Wie lächerlich die Einmalzahlung für Arme ist, lässt sich leicht ausrechnen. Eine Alleinerziehende mit zwei Kindern bekäme 450 Euro. Seitdem die Schulen wieder geschlossen sind, fällt auch das Schulessen aus. Die Tafeln sind geschlossen, die von der Bundesregierung beschlossene Lieferung des Schulessens an bedürftige Familien klappt nicht. Damit muss die Familie pro Kind bis Ende des Monats ungefähr 35 Mittagessen refinanzieren. Ein Schulessen kostet in Deutschland zwischen 3,14 und 4,25 Euro. Damit wäre bis Anfang März die Hälfte der Hilfe, die im Mai ausgezahlt werden soll, aufgegessen.

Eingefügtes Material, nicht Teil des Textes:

(** X20.  Updating the sources, then selecting one.  The combined catalog
    is the audio catalog with the video sources on top: under a key that
    both have, the video label is the one shown.  The name of an audio
    source whose key no video source has can be selected, which sets the
    active source to a key the catalog shows under that name; the label
    of a video source that is no audio source's name can be selected,
    which triggers the remote menu item of such a key. *)
Theorem update_sources_select (k : PlayerConsts) (platform : Platform)
    (client : PlayerResponses) (items : list ListedSource.t) (e : Entity) :
  available_sources client = Ok items ->
  NoDup (dict_keys (remote_menu client)) ->
  NoDup (dict_keys (_video_sources e)) ->
  let e' := state_of (_update_sources k platform client e) in
  (forall key,
     dict_get (_sources (base e')) key
     = match dict_get (_video_sources e') key with
       | Some label => Some label
       | None => dict_get (_audio_sources (base e')) key
       end) /\
  (forall key name,
     dict_get (_audio_sources (base e')) key = Some name ->
     dict_get (_video_sources e') key = None ->
     exists key',
       dict_get (_sources (base e')) key' = Some name /\
       async_select_source name (base e')
       = (Ok tt, base e', [Request (set_active_source key')])) /\
  (forall key label,
     dict_get (_video_sources e') key = Some label ->
     label ∉ dict_values (_audio_sources (base e')) ->
     exists key',
       dict_get (_sources (base e')) key' = Some label /\
       async_select_source label (base e')
       = (Ok tt, base e', [Request (post_remote_trigger key')])).
Proof.
  intros Hitems Hnd Hvideos e'. subst e'.
  destruct (update_sources_run k platform client items e Hitems Hnd)
    as (e' & -> & Haudio & Hvideo & Hsources & _).
  unfold state_of. simpl.
  assert (forall key,
     dict_get (_sources (base e')) key
     = match dict_get (_video_sources e') key with
       | Some label => Some label
       | None => dict_get (_audio_sources (base e')) key
       end) as Hget.
  { intros key. rewrite Hsources, dict_get_union, dict_last_NoDup; [done|].
    rewrite Hvideo. by apply dict_union_NoDup. }
  split; [done|]. split.
  - intros key name Hname Hnone.
    destruct (select_source_found (base e') name key) as (key' & Hkey' & Hrun).
    { by rewrite Hget, Hnone. }
    exists key'. split; [done|]. rewrite Hrun.
    assert (str_in name (dict_values (_audio_sources (base e'))) = true) as ->; [|done].
    apply str_in_elem_of, list_elem_of_fmap. exists (key, name).
    split; [done|]. by apply dict_get_Some_elem_of.
  - intros key label Hlabel Hout.
    destruct (select_source_found (base e') label key) as (key' & Hkey' & Hrun).
    { by rewrite Hget, Hlabel. }
    exists key'. split; [done|]. rewrite Hrun.
    by apply str_in_not_elem_of in Hout as ->.
Qed.
(** * Bollinger squeeze alert: the signal pipeline of [API/cron.py] and
    [alert_scheduler.py]

    The two Python files are near-duplicates.  Functions whose text is the
    same in both are embedded once; where the files differ the definition
    takes the [variant] and branches exactly at the differing line.

    Numbers.  The program computes on IEEE doubles through pandas/numpy.
    They are embedded as exact reals extended with the three special values
    that the program can observe ([NaN], [+inf], [-inf]); rounding and signed
    zeros are not represented.  pandas' [rolling(window).mean()] and
    [.std()] are embedded by their documented meaning: the aggregate of the
    trailing window of [window] rows, [NaN] while the window is incomplete,
    the standard deviation with [ddof = 1].

    Objects.  A DataFrame is an object in a store ([heap]); a Python variable
    holding a frame is a location, so that [calculate_bollinger_bands], which
    assigns columns to its argument, changes the frame its caller holds.

    The outside.  One run reads a [world]: what the two price providers and
    the messaging endpoint answer, the two secrets, and the clock.  A JSON
    payload is represented by what the program converts it to; the text of an
    exception a library raises is part of the world.  What a run prints,
    and each dispatch, is recorded in the [trace] of the state.  An uncaught
    Python exception is the result [None] of the state monad [M]. *)

From Stdlib Require Import Reals Lra ZArith.
From stdpp Require Import gmap strings list fin_maps sorting pretty.
(* ===== verification/GoValue.v ===== *)
(** * Dynamically typed configuration values

    The operator handles [aerospikeConfig] as [map[string]any].  This file models
    those values: the scalars a decoder or a defaulter can put there, slices
    and string-keyed maps, the map primitives of the language ([m[k]],
    [m[k] = v], [delete], [len], key iteration, [slices.Sort] over keys), and
    [float64] conversion and comparison as IEEE 754 binary64.

    A Go map is an association list with pairwise distinct keys ([map_wf]).
    The order of the list is the order in which a [for range] loop happens to
    visit the entries, so a statement proved for every well-formed list holds
    for every iteration order the runtime may choose. *)

From S2P Require Import Prelude.

From Stdlib Require Import SpecFloat.

(** ** Maps *)

Abbreviation gomap A := (list (string * A)).

Definition map_keys {A} (m : gomap A) : list string := m.*1.

Fixpoint map_get {A} (k : string) (m : gomap A) : option A :=
  match m with
  | [] => None
  | (k', v) :: m => if decide (k = k') then Some v else map_get k m
  end.

Fixpoint map_set {A} (k : string) (v : A) (m : gomap A) : gomap A :=
  match m with
  | [] => [(k, v)]
  | (k', v') :: m => if decide (k = k') then (k, v) :: m else (k', v') :: map_set k v m
  end.

Definition map_del {A} (k : string) (m : gomap A) : gomap A :=
  filter (fun p => p.1 <> k) m.

Definition map_has {A} (k : string) (m : gomap A) : bool :=
  bool_decide (is_Some (map_get k m)).

Definition map_wf {A} (m : gomap A) : Prop := NoDup (map_keys m).

(** Keys collected by a range loop and sorted bytewise ([slices.Sort]). *)
Definition sortedKeys {A} (m : gomap A) : list string :=
  merge_sort String.le (map_keys m).

Section maps.
Context {A : Type}.
Implicit Types (m : gomap A) (k : string) (v : A).

Lemma map_get_set_eq k v m : map_get k (map_set k v m) = Some v.
Proof.
  induction m as [|[k' v'] m IH]; simpl; [by rewrite decide_True|].
  case_decide; simpl; [by rewrite decide_True|by rewrite decide_False].
Qed.

Lemma map_get_set_ne k k' v m : k <> k' -> map_get k (map_set k' v m) = map_get k m.
Proof.
  intros Hk. induction m as [|[k1 v1] m IH]; simpl; [by rewrite decide_False|].
  case_decide; simpl; subst; [by repeat case_decide|by rewrite IH].
Qed.

Lemma map_get_set k k' v m :
  map_get k (map_set k' v m) = if decide (k = k') then Some v else map_get k m.
Proof.
  case_decide; subst; [apply map_get_set_eq|by apply map_get_set_ne].
Qed.

Lemma map_get_Some_in k v m : map_get k m = Some v -> (k, v) ∈ m.
Proof.
  induction m as [|[k' v'] m IH]; simpl; [done|].
  case_decide; intros; simplify_eq; [left|right; auto].
Qed.

Lemma map_get_None k m : map_get k m = None <-> k ∉ map_keys m.
Proof.
  unfold map_keys. induction m as [|[k' v'] m IH]; simpl.
  { split; [intros _; apply not_elem_of_nil|done]. }
  rewrite not_elem_of_cons. case_decide; [by split; [|intros [? _]]|]. rewrite IH. by split; [|intros [_ ?]].
Qed.

Lemma map_get_is_Some k m : is_Some (map_get k m) <-> k ∈ map_keys m.
Proof.
  destruct (map_get k m) as [v|] eqn:E.
  - apply map_get_Some_in in E. split; [intros _|by eauto].
    apply list_elem_of_fmap. by exists (k, v).
  - apply map_get_None in E. split; [by intros [? ?]|done].
Qed.

Lemma map_get_Some k v m : map_wf m -> map_get k m = Some v <-> (k, v) ∈ m.
Proof.
  intros Hm. split; [apply map_get_Some_in|].
  unfold map_wf, map_keys in Hm.
  induction m as [|[k' v'] m IH]; simpl; [by rewrite elem_of_nil|].
  apply NoDup_cons in Hm as [Hk Hm]. rewrite elem_of_cons.
  intros [[= -> ->]|Hin]; [by rewrite decide_True|].
  rewrite decide_False; [by apply IH|]. intros ->. apply Hk.
  apply list_elem_of_fmap. by exists (k', v).
Qed.

Lemma map_wf_permutation m1 m2 : m1 ≡ₚ m2 -> map_wf m1 -> map_wf m2.
Proof. unfold map_wf, map_keys. by intros ->. Qed.

Lemma map_get_permutation k m1 m2 : map_wf m1 -> m1 ≡ₚ m2 -> map_get k m1 = map_get k m2.
Proof.
  intros H1 Hp. pose proof (map_wf_permutation _ _ Hp H1) as H2.
  destruct (map_get k m2) as [v|] eqn:E.
  - apply map_get_Some; [done|]. rewrite Hp. by apply map_get_Some.
  - apply map_get_None in E. apply map_get_None. unfold map_keys in *. by rewrite Hp.
Qed.

Lemma map_keys_set k v m :
  map_keys (map_set k v m) = if decide (k ∈ map_keys m) then map_keys m else map_keys m ++ [k].
Proof.
  unfold map_keys. induction m as [|[k' v'] m IH].
  - case_decide as Hin; [by apply not_elem_of_nil in Hin|done].
  - simpl. destruct (decide (k = k')) as [->|Hk]; csimpl.
    + rewrite decide_True by left. done.
    + rewrite IH. destruct (decide (k ∈ m.*1)) as [Hin|Hin].
      * rewrite decide_True by by right. done.
      * rewrite decide_False; [done|]. by rewrite not_elem_of_cons.
Qed.

Lemma map_wf_set k v m : map_wf m -> map_wf (map_set k v m).
Proof.
  unfold map_wf. intros Hm. rewrite map_keys_set. case_decide; [done|].
  apply NoDup_app. split; [done|]. split; [|apply NoDup_singleton].
  set_solver.
Qed.

Lemma map_wf_nil : map_wf ([] : gomap A).
Proof. apply NoDup_nil_2. Qed.

Lemma map_wf_del k m : map_wf m -> map_wf (map_del k m).
Proof.
  unfold map_wf, map_keys, map_del. induction m as [|[k' v'] m IH]; simpl; [done|].
  intros [Hk Hm]%NoDup_cons. rewrite filter_cons. case_decide; simpl; [|auto].
  apply NoDup_cons. split; [|auto]. intros Hin. apply Hk.
  apply list_elem_of_fmap in Hin as (p & -> & Hp).
  apply list_elem_of_filter in Hp as [_ Hp]. apply list_elem_of_fmap. eauto.
Qed.

Lemma map_get_del k k' m :
  map_get k (map_del k' m) = if decide (k = k') then None else map_get k m.
Proof.
  unfold map_del. induction m as [|[k1 v1] m IH].
  { rewrite filter_nil. by case_decide. }
  destruct (decide (k1 = k')) as [->|Hk].
  - rewrite filter_cons_False by naive_solver. rewrite IH. simpl. by repeat case_decide.
  - rewrite filter_cons_True by done. simpl. rewrite IH. by repeat case_decide; simplify_eq.
Qed.

Lemma sortedKeys_permutation m1 m2 : m1 ≡ₚ m2 -> sortedKeys m1 = sortedKeys m2.
Proof.
  intros Hp. apply (StronglySorted_unique String.le).
  - apply (StronglySorted_merge_sort String.le).
  - apply (StronglySorted_merge_sort String.le).
  - unfold sortedKeys. rewrite !merge_sort_Permutation. unfold map_keys. by rewrite Hp.
Qed.

Lemma elem_of_sortedKeys k m : k ∈ sortedKeys m <-> is_Some (map_get k m).
Proof.
  unfold sortedKeys. rewrite map_get_is_Some.
  by rewrite (merge_sort_Permutation String.le (map_keys m)).
Qed.

Lemma sortedKeys_sorted m : StronglySorted String.le (sortedKeys m).
Proof. apply (StronglySorted_merge_sort String.le). Qed.

End maps.

Create HintDb gomap.
Create Rewrite HintDb gomap.
#[export] Hint Resolve map_wf_set map_wf_nil map_wf_del : gomap.
#[export] Hint Rewrite @map_get_set_eq @map_get_del : gomap.

(** ** Values *)

Inductive int_kind := KInt | KInt32 | KInt64 | KUint | KUint32 | KUint64.

Inductive any :=
| ANil
| ABool (b : bool)
| AInt (k : int_kind) (z : Z)
| AFloat32 (f : spec_float)
| AFloat64 (f : spec_float)
| AString (s : string)
| AList (l : list any)
| AMap (m : gomap any).

#[export] Instance int_kind_eq_dec : EqDecision int_kind.
Proof. solve_decision. Defined.
#[export] Instance spec_float_eq_dec : EqDecision spec_float.
Proof. solve_decision. Defined.

(** Equality of values is decidable. *)
#[export] Instance any_eq_dec : EqDecision any.
Proof.
  unfold EqDecision. fix go 1. intros x y.
  refine (match x, y with
          | ANil, ANil => left _
          | ABool b, ABool b' => cast_if (decide (b = b'))
          | AInt k z, AInt k' z' => cast_if_and (decide (k = k')) (decide (z = z'))
          | AFloat32 f, AFloat32 f' => cast_if (decide (f = f'))
          | AFloat64 f, AFloat64 f' => cast_if (decide (f = f'))
          | AString s, AString s' => cast_if (decide (s = s'))
          | AList l, AList l' => cast_if ((fix gol (l l' : list any) {struct l} : Decision (l = l') :=
              match l, l' with
              | [], [] => left _
              | v :: l, v' :: l' => cast_if_and (go v v') (gol l l')
              | _, _ => right _
              end) l l')
          | AMap m, AMap m' => cast_if ((fix gom (m m' : gomap any) {struct m} : Decision (m = m') :=
              match m, m' with
              | [], [] => left _
              | (k, v) :: m, (k', v') :: m' => cast_if_and3 (decide (k = k')) (go v v') (gom m m')
              | _, _ => right _
              end) m m')
          | _, _ => right _
          end); try congruence.
Defined.

(** Induction over nested lists and maps. *)
Section any_ind.
Variable P : any -> Prop.
Hypothesis Hnil : P ANil.
Hypothesis Hbool : forall b, P (ABool b).
Hypothesis Hint : forall k z, P (AInt k z).
Hypothesis Hf32 : forall f, P (AFloat32 f).
Hypothesis Hf64 : forall f, P (AFloat64 f).
Hypothesis Hstring : forall s, P (AString s).
Hypothesis Hlist : forall l, Forall P l -> P (AList l).
Hypothesis Hmap : forall m : gomap any, Forall (fun e => P e.2) m -> P (AMap m).

Fixpoint any_rec_ind (v : any) : P v :=
  match v with
  | ANil => Hnil
  | ABool b => Hbool b
  | AInt k z => Hint k z
  | AFloat32 f => Hf32 f
  | AFloat64 f => Hf64 f
  | AString s => Hstring s
  | AList l =>
      Hlist l ((fix go l := match l return Forall P l with
                | [] => Forall_nil_2 _
                | x :: l => Forall_cons_2 _ _ _ (any_rec_ind x) (go l)
                end) l)
  | AMap m =>
      Hmap m ((fix go (m : gomap any) := match m return Forall (fun e => P e.2) m with
               | [] => Forall_nil_2 _
               | e :: m => Forall_cons_2 _ _ _ (any_rec_ind e.2) (go m)
               end) m)
  end.
End any_ind.

(** Type assertions [v.(T)] with the comma-ok form. *)
Definition as_map (v : any) : option (gomap any) :=
  match v with AMap m => Some m | _ => None end.
Definition as_list (v : any) : option (list any) :=
  match v with AList l => Some l | _ => None end.
Definition as_string (v : any) : option string :=
  match v with AString s => Some s | _ => None end.

(** [m[k]] on a map whose value type is [any]: the zero value is [nil]. *)
Definition map_index (k : string) (m : gomap any) : any := default ANil (map_get k m).

(** Keys of every map inside a value are pairwise distinct. *)
Fixpoint any_wf (v : any) : Prop :=
  match v with
  | AList l => Forall id (any_wf <$> l)
  | AMap m => map_wf m /\ Forall id ((fun e => any_wf e.2) <$> m)
  | _ => True
  end.

#[global] Arguments any_wf _ : simpl never.

Definition config_wf (m : gomap any) : Prop := any_wf (AMap m).

(** ** binary64 *)

Definition float64_of_Z (z : Z) : spec_float := binary_normalize 53 1024 z 0 false.

Definition float64_widen (f : spec_float) : spec_float :=
  match f with S754_finite s m e => binary_round 53 1024 s m e | _ => f end.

Kaum zur Sprache kommen die psychosozialen Folgen der Armut. Wochenlanges Aufeinanderhocken in zu kleinen Wohnungen. Verpasster Schulstoff aufgrund mangelnder Lernmöglichkeiten. Kaum Kontakte mit Freundinnen und Freunden. Soziale Isolation aufgrund von Ausgangssperren, geschlossener Sportstätten und fehlender Freizeitangebote. Das macht krank.

Die Bedrohung durch Arbeitslosigkeit und sozialen Abstieg trifft seit vergangenem Jahr Kolleginnen und Kollegen aus Stammbelegschaften, Beschäftigte in Verwaltungen und auch Ingenieure. Die Antwort der IG Metall ist Standortlogik. Die Gewerkschaft ver.di hat im Herbst zaghaft gekämpft. Das Ganze, die gesamtgesellschaftliche Lage der Arbeiterklasse, haben die Gewerkschaften nicht im Blick. So bleiben die Abwehrkämpfe isoliert.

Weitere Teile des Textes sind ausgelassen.